SynSeg: A synthetic data-driven approach for robust subcellular structure segmentation

Accurate subcellular segmentation is crucial for understanding cellular processes, but traditional methods struggle with noise and complex structures. Convolutional neural networks improve accuracy but require large, time-consuming, and biased manually annotated datasets. We developed SynSeg, a pipeline generating synthetic training data for a U-Net model to segment subcellular structures, eliminating manual annotation. SynSeg leverages synthetic datasets with varied intensity, morphology, and signal distribution, delivering context-aware segmentations, even in challenging conditions.
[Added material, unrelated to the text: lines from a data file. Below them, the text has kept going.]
(** The same with the inverse of the camera matrix rounded entrywise to
    the nearest [float]: the keypoint moves to (99.9999924, 200). *)
Lemma identity_rotation_rounds_nearest_inverse :
  predictFlow
    (mkRotational K_euroc (pinhole_inverse_nearest K_euroc) Rot3_identity)
    [kp 100 200] (PtrTo [])
  = Returned ([mkPoint2f below_100 (of_Z 200)], true) /\
  IEEE.ltb below_100 (of_Z 100) = true.
Proof. vm_compute. split; reflexivity. Qed.

(** Nor does it depend on how the inverse is rounded: whichever of the
    [float]s next to [1/fx] and [-cx/fx] the stored inverse holds, the
    keypoint (100, 200) is moved. *)
Lemma identity_rotation_rounds_nearby_inverses :
  moved_for_all_nearby_inverses K_euroc = true.
Proof. vm_compute. reflexivity. Qed.

(** The amended C3 on a camera matrix whose inverse is exact
    (fx = fy = 2, cx = cy = 4), for the keypoints (3, 5) and (100, 200). *)
Lemma identity_rotation_as_static_dyadic :
  predictFlow (with_identity (new K_dyadic)) [kp 3 5; kp 100 200] (PtrTo [])
  = Silly_predictFlow [kp 3 5; kp 100 200] (PtrTo []).
Proof.
  apply (identity_rotation_as_static Rot3_to_cv (with_identity (new K_dyadic))).
  - vm_compute. reflexivity.
  - vm_compute. reflexivity.
  - vm_compute. reflexivity.
  - repeat constructor; vm_compute; reflexivity.
Defined.

(** *** Further properties in single precision *)

Lemma fmul_nan_r (a : float) : SFmul 24 128 a S754_nan = S754_nan.
Proof. destruct a; reflexivity. Qed.

Lemma fadd_nan_l (a : float) : SFadd 24 128 S754_nan a = S754_nan.
Proof. reflexivity. Qed.

Lemma fadd_nan_r (a : float) : SFadd 24 128 a S754_nan = S754_nan.
Proof. destruct a; reflexivity. Qed.

Lemma fmul_zero_r (a : float) (s : bool) :
  zero_or_nan (SFmul 24 128 a (S754_zero s)) = true.
Proof. destruct a; reflexivity. Qed.

Lemma fmul_zero_or_nan_l (h b : float) :
  zero_or_nan h = true -> zero_or_nan (SFmul 24 128 h b) = true.
Proof. destruct h, b; simpl; intros E; try discriminate E; reflexivity. Qed.

Lemma fadd_zero_or_nan (a b : float) :
  zero_or_nan a = true -> zero_or_nan b = true ->
  zero_or_nan (SFadd 24 128 a b) = true.
Proof.
  destruct a as [sa | | |], b as [sb | | |]; simpl; intros Ea Eb;
    try discriminate; try reflexivity.
  destruct sa, sb; reflexivity.
Qed.

Lemma gtb_zero_or_nan (a : float) :
  zero_or_nan a = true -> IEEE.gtb a (S754_zero false) = false.
Proof. destruct a; simpl; intros E; try discriminate E; reflexivity. Qed.

(** The depth component of a keypoint with a NaN coordinate is NaN. *)
Lemma depth_of_nan (H : Matx33f float) (p : Point2f float) :
  has_nan p = true -> v2 (Matx_mul_Vec H (lift p)) = S754_nan.
Proof.
  unfold has_nan, Matx_mul_Vec, lift, dot3. destruct p as [a b].
  cbn [v0 v1 v2 Flow.x Flow.y s_add s_mul s_zero s_one binary32].
  intros E. apply orb_true_iff in E as [E | E].
  - destruct a; try discriminate E.
    rewrite fmul_nan_r, fadd_nan_r. reflexivity.
  - destruct b; try discriminate E.
    rewrite fmul_nan_r, fadd_nan_r. reflexivity.
Qed.

(** X10. In single precision a keypoint with a NaN coordinate is never
    altered: whatever the camera matrix and the rotation, the prediction
    at its index is the keypoint itself. *)
Theorem predictFlow_keeps_nan :
  forall (self : Predictor) (prev_kps old : KeypointsCV float),
    exists next : KeypointsCV float,
      predictFlow self prev_kps (PtrTo old) = Returned (next, true) /\
      forall (i : nat) (p : Point2f float),
        prev_kps !! i = Some p -> has_nan p = true -> next !! i = Some p.
Proof.
  intros self prev_kps old. eexists. split; [apply predictFlow_map |].
  unfold KeypointsCV in *.
  intros i p Hp Hnan. rewrite lookup_map, Hp. cbn [fmap option_fmap option_map].
  f_equal. unfold predict_keypoint. rewrite (depth_of_nan _ p Hnan). reflexivity.
Qed.

(** X10 on the EuRoC camera matrix under a quarter turn, for the keypoint
    (NaN, 5) at index 1. *)
Lemma predictFlow_keeps_nan_euroc :
  exists next : KeypointsCV float,
    predictFlow (fst (updateInterFrameRotation (new K_euroc) quarter_turn_z))
                [kp 3 5; mkPoint2f S754_nan (of_Z 5)] (PtrTo [])
    = Returned (next, true) /\
    next !! 1%nat = Some (mkPoint2f S754_nan (of_Z 5)).
Proof.
  destruct (predictFlow_keeps_nan
              (fst (updateInterFrameRotation (new K_euroc) quarter_turn_z))
              [kp 3 5; mkPoint2f S754_nan (of_Z 5)] []) as (next & Hret & Hkept).
  exists next. split; [exact Hret |].
  apply Hkept; reflexivity.
Defined.

Lemma dot3_zeros (u : Vec3f float) :
  zero_or_nan (dot3 u (Vec fzero fzero fzero)) = true.
Proof.
  unfold dot3, Vec, fzero. cbn [v0 v1 v2 s_add s_mul s_zero binary32].
  repeat apply fadd_zero_or_nan; try apply fmul_zero_r; reflexivity.
Qed.

Lemma dot3_zero_or_nan (u p : Vec3f float) :
  zero_or_nan (v0 u) = true -> zero_or_nan (v1 u) = true ->
  zero_or_nan (v2 u) = true -> zero_or_nan (dot3 u p) = true.
Proof.
  intros H0 H1 H2. unfold dot3. cbn [s_add s_mul s_zero binary32].
  repeat apply fadd_zero_or_nan; try (apply fmul_zero_or_nan_l; assumption);
    reflexivity.
Qed.

(** X11. In single precision, when the stored inverse is the zero matrix
    (what [cv::Matx33f::inv()] gives for a matrix it cannot invert), the
    predictor returns every keypoint list unchanged, for every camera
    matrix, rotation and keypoint: each depth component is a zero or NaN,
    so every keypoint is kept. *)
Theorem predictFlow_zero_inverse :
  forall (K : Matx33f float) (rotation : Rot3) (prev_kps old : KeypointsCV float),
    predictFlow (mkRotational K Matx_zeros rotation) prev_kps (PtrTo old)
    = Returned (prev_kps, true).
Proof.
  intros K rotation prev_kps old.
  apply (predictFlow_all_kept Rot3_to_cv).
  apply Forall_forall. intros p _.
  apply gtb_zero_or_nan. unfold Matx_mul_Vec. cbn [v2].
  apply dot3_zero_or_nan; unfold homography, Matx_mul;
    cbn [K_inverse_ row2 v0 v1 v2]; apply dot3_zeros.
Qed.

(** A camera matrix whose determinant is computed as zero yields such a
    predictor. *)
Lemma singular_camera_matrix_kept
    (K : Matx33f float) (prev_kps old : KeypointsCV float) :
  SFeqb (determinant K) fzero = true ->
  predictFlow (new K) prev_kps (PtrTo old) = Returned (prev_kps, true).
Proof.
  intros Hdet. unfold new, Rotational_new, Matx_inv. rewrite Hdet.
  apply (predictFlow_all_kept Rot3_to_cv).
  apply Forall_forall. intros p _.
  apply gtb_zero_or_nan. unfold Matx_mul_Vec. cbn [v2].
  apply dot3_zero_or_nan; unfold homography, Matx_mul;
    cbn [K_inverse_ row2 v0 v1 v2]; apply dot3_zeros.
Qed.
We demonstrate SynSeg’s superior performance in segmenting vesicles and cytoskeletal filaments from cells and live Caenorhabditis elegans, outperforming traditional methods like Otsu’s, ILEE, and FilamentSensor 2.0 and a recent deep learning method. Additionally, SynSeg effectively quantified disease-associated microtubule morphology in live cells, uncovering structural defects caused by mutant Tau proteins linked to neurodegeneration. Furthermore, SynSeg enables high-throughput, automated analysis, revealing that BSCL2 disease mutations increase lipid droplet size and showing its broad generalizability for quantitative cell biology. These results highlight the potential of synthetic data to advance biological segmentation.